[Collected data entries]
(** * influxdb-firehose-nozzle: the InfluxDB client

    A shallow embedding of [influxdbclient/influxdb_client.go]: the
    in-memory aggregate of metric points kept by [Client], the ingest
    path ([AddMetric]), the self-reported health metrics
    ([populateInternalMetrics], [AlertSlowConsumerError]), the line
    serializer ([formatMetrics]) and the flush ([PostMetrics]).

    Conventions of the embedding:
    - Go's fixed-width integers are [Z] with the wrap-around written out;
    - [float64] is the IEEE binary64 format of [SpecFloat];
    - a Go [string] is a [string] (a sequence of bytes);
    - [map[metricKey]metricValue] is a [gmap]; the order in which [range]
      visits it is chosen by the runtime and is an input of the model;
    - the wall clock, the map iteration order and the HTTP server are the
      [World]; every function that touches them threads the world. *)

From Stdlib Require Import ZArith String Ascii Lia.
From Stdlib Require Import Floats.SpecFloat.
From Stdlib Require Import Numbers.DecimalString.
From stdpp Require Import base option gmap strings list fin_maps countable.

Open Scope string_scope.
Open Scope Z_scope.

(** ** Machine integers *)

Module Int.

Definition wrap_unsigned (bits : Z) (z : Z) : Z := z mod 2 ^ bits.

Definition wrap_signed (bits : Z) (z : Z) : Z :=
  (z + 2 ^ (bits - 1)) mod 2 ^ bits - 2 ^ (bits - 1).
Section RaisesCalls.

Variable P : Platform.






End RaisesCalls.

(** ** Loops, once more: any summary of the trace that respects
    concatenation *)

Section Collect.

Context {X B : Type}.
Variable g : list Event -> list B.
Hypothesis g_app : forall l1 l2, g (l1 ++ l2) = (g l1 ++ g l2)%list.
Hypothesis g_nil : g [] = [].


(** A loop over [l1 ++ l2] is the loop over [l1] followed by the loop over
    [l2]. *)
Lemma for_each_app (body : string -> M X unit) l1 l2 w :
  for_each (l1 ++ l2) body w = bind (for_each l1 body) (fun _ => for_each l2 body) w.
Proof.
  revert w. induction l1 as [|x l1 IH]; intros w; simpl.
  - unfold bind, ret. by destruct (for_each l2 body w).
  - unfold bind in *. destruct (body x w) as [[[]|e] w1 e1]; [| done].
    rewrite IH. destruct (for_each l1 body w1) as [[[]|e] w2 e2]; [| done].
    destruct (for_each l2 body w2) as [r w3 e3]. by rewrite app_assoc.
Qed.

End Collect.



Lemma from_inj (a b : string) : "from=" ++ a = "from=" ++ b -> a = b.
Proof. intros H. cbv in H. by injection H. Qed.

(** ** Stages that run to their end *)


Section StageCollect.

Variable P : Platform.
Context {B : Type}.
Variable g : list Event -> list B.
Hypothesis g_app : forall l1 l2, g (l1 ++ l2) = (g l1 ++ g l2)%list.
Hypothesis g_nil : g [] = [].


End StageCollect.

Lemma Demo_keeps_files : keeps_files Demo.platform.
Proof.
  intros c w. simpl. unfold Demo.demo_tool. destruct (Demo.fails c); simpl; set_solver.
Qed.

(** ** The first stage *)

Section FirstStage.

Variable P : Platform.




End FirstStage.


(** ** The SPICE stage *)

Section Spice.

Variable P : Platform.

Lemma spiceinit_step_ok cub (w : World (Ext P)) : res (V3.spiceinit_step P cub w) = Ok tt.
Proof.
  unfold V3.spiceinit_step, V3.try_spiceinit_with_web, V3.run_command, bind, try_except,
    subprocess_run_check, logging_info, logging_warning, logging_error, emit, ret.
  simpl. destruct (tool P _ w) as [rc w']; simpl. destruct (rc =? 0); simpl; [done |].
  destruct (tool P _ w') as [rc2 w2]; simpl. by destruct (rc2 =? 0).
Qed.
==
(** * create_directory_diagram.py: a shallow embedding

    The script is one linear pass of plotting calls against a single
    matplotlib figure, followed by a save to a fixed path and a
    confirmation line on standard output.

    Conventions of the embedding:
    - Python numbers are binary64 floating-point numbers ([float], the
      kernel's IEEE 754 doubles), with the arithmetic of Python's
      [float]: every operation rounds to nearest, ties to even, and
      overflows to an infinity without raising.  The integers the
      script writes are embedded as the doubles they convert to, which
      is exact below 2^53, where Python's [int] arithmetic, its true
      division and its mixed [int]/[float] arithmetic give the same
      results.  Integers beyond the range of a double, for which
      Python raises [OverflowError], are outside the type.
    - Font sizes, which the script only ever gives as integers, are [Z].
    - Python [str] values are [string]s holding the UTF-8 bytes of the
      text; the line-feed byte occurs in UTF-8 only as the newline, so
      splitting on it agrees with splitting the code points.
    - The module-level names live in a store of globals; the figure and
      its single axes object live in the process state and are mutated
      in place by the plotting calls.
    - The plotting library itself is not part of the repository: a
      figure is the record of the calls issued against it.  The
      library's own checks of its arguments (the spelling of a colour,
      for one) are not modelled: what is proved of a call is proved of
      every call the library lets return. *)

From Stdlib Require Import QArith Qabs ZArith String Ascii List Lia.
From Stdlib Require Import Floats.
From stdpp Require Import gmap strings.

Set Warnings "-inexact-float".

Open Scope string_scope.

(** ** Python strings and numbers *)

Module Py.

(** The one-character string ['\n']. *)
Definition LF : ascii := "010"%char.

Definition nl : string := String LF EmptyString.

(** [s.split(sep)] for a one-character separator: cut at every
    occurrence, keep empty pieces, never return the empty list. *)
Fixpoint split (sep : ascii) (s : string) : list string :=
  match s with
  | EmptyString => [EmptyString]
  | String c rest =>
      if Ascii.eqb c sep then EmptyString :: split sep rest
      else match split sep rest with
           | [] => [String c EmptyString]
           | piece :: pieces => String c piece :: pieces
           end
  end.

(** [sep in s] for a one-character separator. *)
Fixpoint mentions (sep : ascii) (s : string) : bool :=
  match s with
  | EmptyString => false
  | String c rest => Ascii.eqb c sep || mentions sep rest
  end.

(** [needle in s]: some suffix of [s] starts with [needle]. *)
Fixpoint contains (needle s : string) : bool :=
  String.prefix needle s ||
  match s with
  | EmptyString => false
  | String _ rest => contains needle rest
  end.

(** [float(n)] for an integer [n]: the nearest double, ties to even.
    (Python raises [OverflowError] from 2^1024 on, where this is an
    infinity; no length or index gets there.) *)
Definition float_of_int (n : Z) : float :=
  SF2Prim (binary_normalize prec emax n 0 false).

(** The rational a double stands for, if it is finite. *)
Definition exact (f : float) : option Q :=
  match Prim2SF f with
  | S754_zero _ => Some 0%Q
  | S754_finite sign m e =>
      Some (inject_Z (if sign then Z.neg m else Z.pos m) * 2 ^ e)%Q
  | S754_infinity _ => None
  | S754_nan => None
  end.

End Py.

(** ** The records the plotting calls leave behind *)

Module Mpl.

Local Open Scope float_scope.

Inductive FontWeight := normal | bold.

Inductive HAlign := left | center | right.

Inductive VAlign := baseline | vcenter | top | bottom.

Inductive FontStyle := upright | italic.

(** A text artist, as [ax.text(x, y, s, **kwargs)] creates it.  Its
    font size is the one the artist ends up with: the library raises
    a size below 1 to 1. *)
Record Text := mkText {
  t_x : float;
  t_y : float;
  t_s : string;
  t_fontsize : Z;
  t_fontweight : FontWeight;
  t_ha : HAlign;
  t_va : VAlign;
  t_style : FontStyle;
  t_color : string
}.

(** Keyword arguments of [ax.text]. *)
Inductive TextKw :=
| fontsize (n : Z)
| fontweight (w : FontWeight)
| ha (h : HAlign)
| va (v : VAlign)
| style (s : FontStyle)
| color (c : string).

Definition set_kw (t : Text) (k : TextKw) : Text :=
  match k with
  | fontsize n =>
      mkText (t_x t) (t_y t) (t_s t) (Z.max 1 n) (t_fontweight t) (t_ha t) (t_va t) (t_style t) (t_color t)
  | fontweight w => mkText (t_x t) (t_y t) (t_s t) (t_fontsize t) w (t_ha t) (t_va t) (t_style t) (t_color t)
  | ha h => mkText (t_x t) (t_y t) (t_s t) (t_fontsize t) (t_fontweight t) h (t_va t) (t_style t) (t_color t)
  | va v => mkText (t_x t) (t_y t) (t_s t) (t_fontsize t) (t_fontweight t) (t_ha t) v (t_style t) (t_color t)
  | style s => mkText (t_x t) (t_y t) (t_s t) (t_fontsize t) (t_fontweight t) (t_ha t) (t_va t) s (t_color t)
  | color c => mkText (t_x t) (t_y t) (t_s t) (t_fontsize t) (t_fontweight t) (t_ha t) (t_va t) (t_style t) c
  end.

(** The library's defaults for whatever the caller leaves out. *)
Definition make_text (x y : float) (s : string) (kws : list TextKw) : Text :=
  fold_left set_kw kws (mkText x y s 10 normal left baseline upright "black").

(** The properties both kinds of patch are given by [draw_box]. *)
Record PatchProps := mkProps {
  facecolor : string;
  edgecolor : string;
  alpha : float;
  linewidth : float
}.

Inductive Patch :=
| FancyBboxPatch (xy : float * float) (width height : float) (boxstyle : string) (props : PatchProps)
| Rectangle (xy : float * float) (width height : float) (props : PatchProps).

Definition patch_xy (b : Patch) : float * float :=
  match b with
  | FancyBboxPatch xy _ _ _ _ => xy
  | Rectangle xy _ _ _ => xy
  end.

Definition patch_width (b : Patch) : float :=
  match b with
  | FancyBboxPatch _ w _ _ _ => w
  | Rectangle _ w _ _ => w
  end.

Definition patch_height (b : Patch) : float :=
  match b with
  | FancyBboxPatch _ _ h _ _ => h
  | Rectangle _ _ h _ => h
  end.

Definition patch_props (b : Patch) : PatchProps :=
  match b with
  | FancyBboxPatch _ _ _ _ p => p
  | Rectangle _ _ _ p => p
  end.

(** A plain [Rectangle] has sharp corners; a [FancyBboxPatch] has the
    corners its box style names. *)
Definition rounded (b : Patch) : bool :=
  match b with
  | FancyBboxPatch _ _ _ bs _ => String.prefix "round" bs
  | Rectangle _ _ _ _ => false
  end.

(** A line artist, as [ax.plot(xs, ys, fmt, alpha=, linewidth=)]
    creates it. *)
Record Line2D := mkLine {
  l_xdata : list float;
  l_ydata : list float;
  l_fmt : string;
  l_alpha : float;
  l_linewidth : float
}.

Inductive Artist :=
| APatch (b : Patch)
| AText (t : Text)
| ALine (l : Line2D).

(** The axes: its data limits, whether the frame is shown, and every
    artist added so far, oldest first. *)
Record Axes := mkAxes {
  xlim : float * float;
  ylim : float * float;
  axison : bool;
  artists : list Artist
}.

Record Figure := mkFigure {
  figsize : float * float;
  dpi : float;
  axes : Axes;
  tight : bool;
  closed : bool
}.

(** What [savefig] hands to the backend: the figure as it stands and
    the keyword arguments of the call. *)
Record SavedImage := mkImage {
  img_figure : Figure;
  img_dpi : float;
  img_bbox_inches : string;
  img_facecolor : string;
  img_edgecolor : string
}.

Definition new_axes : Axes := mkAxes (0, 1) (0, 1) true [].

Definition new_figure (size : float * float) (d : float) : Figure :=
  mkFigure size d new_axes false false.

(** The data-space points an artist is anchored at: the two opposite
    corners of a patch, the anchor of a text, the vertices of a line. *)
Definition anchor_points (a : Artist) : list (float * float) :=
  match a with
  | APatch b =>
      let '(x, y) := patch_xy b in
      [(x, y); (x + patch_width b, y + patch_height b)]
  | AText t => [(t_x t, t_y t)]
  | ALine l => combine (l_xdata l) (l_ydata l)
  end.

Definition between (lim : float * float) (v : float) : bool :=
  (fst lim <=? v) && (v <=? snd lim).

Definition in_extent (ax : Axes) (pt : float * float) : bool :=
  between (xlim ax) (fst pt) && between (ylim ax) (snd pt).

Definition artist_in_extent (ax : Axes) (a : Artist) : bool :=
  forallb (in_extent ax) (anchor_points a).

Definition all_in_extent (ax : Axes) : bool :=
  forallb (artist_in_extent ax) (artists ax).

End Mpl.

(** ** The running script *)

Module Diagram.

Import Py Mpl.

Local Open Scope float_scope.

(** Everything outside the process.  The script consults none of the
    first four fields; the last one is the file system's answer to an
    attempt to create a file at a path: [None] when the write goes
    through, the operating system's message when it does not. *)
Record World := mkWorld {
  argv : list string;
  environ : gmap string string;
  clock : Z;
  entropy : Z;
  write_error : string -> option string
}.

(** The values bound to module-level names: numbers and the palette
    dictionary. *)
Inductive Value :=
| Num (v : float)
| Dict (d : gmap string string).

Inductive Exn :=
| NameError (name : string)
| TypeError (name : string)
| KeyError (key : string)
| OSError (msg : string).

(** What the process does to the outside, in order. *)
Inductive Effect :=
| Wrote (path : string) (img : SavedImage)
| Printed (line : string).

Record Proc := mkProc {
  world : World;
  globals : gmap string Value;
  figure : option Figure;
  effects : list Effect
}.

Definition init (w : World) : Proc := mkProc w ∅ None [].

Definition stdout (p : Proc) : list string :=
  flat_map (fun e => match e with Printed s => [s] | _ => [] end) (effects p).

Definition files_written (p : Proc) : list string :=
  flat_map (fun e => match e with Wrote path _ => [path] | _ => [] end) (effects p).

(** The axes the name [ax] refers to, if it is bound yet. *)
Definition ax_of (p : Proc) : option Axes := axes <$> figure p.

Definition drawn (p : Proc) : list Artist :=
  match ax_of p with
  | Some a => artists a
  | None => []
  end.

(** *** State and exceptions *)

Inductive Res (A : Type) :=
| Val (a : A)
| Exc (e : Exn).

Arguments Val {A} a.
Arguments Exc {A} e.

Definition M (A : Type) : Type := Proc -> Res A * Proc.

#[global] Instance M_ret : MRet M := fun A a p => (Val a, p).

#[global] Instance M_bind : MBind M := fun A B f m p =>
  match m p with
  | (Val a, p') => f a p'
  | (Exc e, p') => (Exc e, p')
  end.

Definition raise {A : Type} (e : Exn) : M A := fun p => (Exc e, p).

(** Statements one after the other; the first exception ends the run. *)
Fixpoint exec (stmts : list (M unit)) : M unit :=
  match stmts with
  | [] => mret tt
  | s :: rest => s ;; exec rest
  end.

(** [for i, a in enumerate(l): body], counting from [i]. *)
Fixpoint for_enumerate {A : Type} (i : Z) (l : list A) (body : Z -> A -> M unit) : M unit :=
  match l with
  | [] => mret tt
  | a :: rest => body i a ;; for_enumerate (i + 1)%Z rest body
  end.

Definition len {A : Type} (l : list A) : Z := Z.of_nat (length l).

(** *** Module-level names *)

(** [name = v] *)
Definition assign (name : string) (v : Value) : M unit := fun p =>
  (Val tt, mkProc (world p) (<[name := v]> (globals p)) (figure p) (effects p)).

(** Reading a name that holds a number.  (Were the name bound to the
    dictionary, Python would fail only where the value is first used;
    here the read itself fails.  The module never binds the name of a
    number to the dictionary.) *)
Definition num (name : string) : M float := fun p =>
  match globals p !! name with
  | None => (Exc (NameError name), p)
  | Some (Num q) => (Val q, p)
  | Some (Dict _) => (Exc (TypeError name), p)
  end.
--
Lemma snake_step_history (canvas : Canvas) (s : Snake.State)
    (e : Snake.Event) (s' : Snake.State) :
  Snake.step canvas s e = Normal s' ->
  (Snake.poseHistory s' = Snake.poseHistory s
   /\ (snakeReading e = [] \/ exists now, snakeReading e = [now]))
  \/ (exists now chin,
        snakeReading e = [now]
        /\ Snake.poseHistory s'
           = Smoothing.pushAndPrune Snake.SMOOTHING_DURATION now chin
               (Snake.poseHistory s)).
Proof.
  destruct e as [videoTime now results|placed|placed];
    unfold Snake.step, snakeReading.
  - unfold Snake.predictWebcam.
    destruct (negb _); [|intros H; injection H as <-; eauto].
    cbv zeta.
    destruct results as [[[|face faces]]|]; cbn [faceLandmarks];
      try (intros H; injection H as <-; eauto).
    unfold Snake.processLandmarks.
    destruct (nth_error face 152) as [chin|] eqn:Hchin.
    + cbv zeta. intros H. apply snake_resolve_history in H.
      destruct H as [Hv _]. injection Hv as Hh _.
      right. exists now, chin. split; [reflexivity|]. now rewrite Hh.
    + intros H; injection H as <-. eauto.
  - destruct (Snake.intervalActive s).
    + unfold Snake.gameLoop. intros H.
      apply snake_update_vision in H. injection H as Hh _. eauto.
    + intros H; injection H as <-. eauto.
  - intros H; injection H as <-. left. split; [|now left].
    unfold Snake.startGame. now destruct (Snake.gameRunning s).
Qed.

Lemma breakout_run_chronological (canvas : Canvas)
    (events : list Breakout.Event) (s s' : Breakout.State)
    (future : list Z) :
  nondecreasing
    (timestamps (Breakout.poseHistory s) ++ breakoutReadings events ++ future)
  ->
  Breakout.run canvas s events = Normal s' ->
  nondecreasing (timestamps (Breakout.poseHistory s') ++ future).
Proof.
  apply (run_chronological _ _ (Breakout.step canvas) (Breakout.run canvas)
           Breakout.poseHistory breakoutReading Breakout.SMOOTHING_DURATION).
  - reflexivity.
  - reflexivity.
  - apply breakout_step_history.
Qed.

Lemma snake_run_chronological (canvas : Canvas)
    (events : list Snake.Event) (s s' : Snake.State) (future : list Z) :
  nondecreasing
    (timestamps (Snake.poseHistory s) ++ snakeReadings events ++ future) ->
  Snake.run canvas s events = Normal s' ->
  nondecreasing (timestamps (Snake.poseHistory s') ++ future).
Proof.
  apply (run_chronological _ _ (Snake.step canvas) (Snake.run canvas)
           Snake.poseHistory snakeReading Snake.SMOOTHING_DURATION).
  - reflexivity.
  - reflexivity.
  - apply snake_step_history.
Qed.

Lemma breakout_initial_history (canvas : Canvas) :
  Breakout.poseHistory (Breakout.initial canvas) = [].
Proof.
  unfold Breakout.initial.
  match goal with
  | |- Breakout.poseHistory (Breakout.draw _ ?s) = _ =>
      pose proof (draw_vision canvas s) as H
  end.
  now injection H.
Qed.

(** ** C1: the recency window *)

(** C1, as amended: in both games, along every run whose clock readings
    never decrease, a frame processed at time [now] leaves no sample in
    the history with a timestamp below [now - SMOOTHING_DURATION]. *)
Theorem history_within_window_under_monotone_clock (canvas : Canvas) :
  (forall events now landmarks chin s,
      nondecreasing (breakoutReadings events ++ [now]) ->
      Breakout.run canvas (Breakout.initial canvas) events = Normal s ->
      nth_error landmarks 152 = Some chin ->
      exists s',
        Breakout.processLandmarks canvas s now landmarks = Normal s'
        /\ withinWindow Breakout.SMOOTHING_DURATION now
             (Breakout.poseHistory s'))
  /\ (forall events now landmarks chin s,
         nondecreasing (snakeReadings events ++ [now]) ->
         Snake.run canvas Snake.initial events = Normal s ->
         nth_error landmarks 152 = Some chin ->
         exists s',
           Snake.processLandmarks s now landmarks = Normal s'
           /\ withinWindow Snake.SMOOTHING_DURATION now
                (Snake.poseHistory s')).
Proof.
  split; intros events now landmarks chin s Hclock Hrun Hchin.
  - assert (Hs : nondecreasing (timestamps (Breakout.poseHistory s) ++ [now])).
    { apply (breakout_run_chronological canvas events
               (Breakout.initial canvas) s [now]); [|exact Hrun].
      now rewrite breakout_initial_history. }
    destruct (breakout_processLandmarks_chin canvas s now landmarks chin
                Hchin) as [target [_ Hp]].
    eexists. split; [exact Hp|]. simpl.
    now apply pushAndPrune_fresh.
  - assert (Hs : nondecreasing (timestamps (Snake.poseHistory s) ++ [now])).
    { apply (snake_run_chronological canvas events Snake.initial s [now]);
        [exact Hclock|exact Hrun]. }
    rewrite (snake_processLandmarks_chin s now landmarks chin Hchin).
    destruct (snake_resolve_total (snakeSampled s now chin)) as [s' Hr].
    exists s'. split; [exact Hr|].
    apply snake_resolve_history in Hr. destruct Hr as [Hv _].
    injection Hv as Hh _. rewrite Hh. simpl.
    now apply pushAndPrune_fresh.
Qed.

■ **Exercise goal**:
Would you please copy exactly the part of the entries above that begins at the line containing "Theorem history_within_window_under_monotone_clock (canvas" and ends at the line containing "withinWindow Snake.SMOOTHING_DURATION now", both lines included?

■ **Exercise solution**:
Theorem history_within_window_under_monotone_clock (canvas : Canvas) :
  (forall events now landmarks chin s,
      nondecreasing (breakoutReadings events ++ [now]) ->
      Breakout.run canvas (Breakout.initial canvas) events = Normal s ->
      nth_error landmarks 152 = Some chin ->
      exists s',
        Breakout.processLandmarks canvas s now landmarks = Normal s'
        /\ withinWindow Breakout.SMOOTHING_DURATION now
             (Breakout.poseHistory s'))
  /\ (forall events now landmarks chin s,
         nondecreasing (snakeReadings events ++ [now]) ->
         Snake.run canvas Snake.initial events = Normal s ->
         nth_error landmarks 152 = Some chin ->
         exists s',
           Snake.processLandmarks s now landmarks = Normal s'
           /\ withinWindow Snake.SMOOTHING_DURATION now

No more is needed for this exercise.